Geological Observations on South America
Geological Observations on South America is a book written by the English naturalist Charles Darwin. The book was published in 1846, and is based on his travels during the second voyage of HMS Beagle, commanded by captain Robert FitzRoy. HMS Beagle arrived in South America to map out the coastlines and islands of the region for the British Navy. On the journey, Darwin collected fossils and plants, and recorded the continent's geological features.
It is the third book in a series of geology books written by Darwin, which also includes The Structure and Distribution of Coral Reefs, published in 1842, and Geological Observations on the Volcanic Islands visited during the Voyage of H.M.S. Beagle, published in 1844. It took Darwin four years to write and complete the entire series, from 1842 to 1846. According to his diaries, Geological Observations of South America was written between July 1844 to April 1845.

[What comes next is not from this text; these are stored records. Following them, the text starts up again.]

Lemma flags_text (fuel : nat) (j : justification) (w p : Z) (k : conversion) (r : list Z) (ap : list arg) :
  0 <= w < 2 ^ 31 -> 0 <= p < 2 ^ 31 -> conv_ok k ->
  let s := just_text j ++ number_text w ++ (if p =? 0 then [] else 46 :: number_text p) ++ conv_text k ++ r in
  (length s < fuel)%nat ->
  flags fuel s (Spec FMT_RJUST 0 0 false) ap = Some (conv_text k ++ r, Spec (just_code j) w p (negb (p =? 0)), ap).
Proof.
  intros Hw Hp Hk s Hf. destruct (conv_head k Hk) as (c & t & Ek & Hc & Hdig).
  set (tail := (if p =? 0 then [] else 46 :: number_text p) ++ conv_text k ++ r) in *.
  assert (Hj : exists fuel', (length (number_text w ++ tail) < fuel')%nat /\
    flags fuel s (Spec FMT_RJUST 0 0 false) ap = flags fuel' (number_text w ++ tail) (Spec (just_code j) 0 0 false) ap).
  { subst s. destruct j; cbn [just_text app just_code] in *; [by exists fuel|..];
      (destruct fuel as [|fuel]; [simpl in Hf; lia|]; exists fuel; split; [simpl in Hf; lia|done]). }
  destruct Hj as (f1 & Hf1 & ->).
  destruct (flags_number f1 w tail (Spec (just_code j) 0 0 false) ap Hw) as (f2 & Hf2 & ->); [|done|cbn; by case_match|].
  { subst tail. intros x r'. destruct (p =? 0); [rewrite Ek; by intros [= <- _]|]. by intros [= <- _]. }
  cbn [haddot fmt trunc]. subst tail. destruct (Z.eqb_spec p 0) as [->|Hp0]; cbn [app negb] in *.
  { rewrite Ek. cbn [app]. destruct f2 as [|f2]; [lia|]. by apply flags_stop. }
  destruct f2 as [|f2]; [lia|]. cbn [flags]. rewrite flag_step by (by apply mem_false).
  change (46 =? 45) with false. change (46 =? 48) with false. change (46 =? 126) with false. change (46 =? 42) with false.
  change ((49 <=? 46) && (46 <=? 57)) with false. change (46 =? 46) with true. cbv iota. cbn [fmt width trunc].
  destruct (flags_number f2 p (conv_text k ++ r) (Spec (just_code j) w 0 true) ap Hp) as (f3 & Hf3 & ->).
  - intros x r'. rewrite Ek. by intros [= <- _].
  - simpl in Hf2. lia.
  - by rewrite (proj2 (Z.eqb_neq _ _)).
  - cbn [haddot fmt width]. rewrite Ek. cbn [app]. destruct f3 as [|f3]; [lia|]. by apply flags_stop.
Qed.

The text contains eight chapters along with appendices on Darwin's Mesozoic and Tertiary fossils. It describes his travels through the regions of modern Chile, Brazil, and Argentina, including the Pampas, Patagonia, and the Andes. With this book Darwin became the first to describe and name Navidad Formation, the reference unit for the marine Neogene in Chile. Darwin established relatives ages for rock units in the high Andes near Potillo. Metamorphic rocks were older than intruding red granites found in the area. By establishing, with aid of fossils, a Cretaceous age for some strata in the high Andes Darwin set time constrains for uplift of the Andes. He did further posited that the western part of the Andes (hinterland) rose before the eastern part, an idea later verified to be correct not only for the part of the Andes he visited but for orogenic mountains in general.
Darwin, in a letter to the geologist Charles Lyell, wrote that the book was "dreadfully dull, yet much condensed." He put a great deal of effort into writing the book, but sardonically commented that "geologists never read each other's works, and that the only object in writing a book is a proof of earnestness, and that you do not form your opinions without undergoing labour of some kind."
In the book, Darwin voiced sceptical support for the "crater of elevation" theory. The theory proposed that volcanoes were not the product of lavas, but are pushed up from within. Darwin later rejected the theory when sufficient evidence was demonstrated by the geologist Charles Lyell to disprove it.
Francis Darwin, a botanist and the son of Charles Darwin, wrote that the book was significant for the "evidence which it brought forward to prove the slow interrupted elevation of the South American continent during a recent geological period." Darwin's geological work is not considered as notable as his work is biology, but nevertheless was important in advancing "the general reception of Lyell's teaching."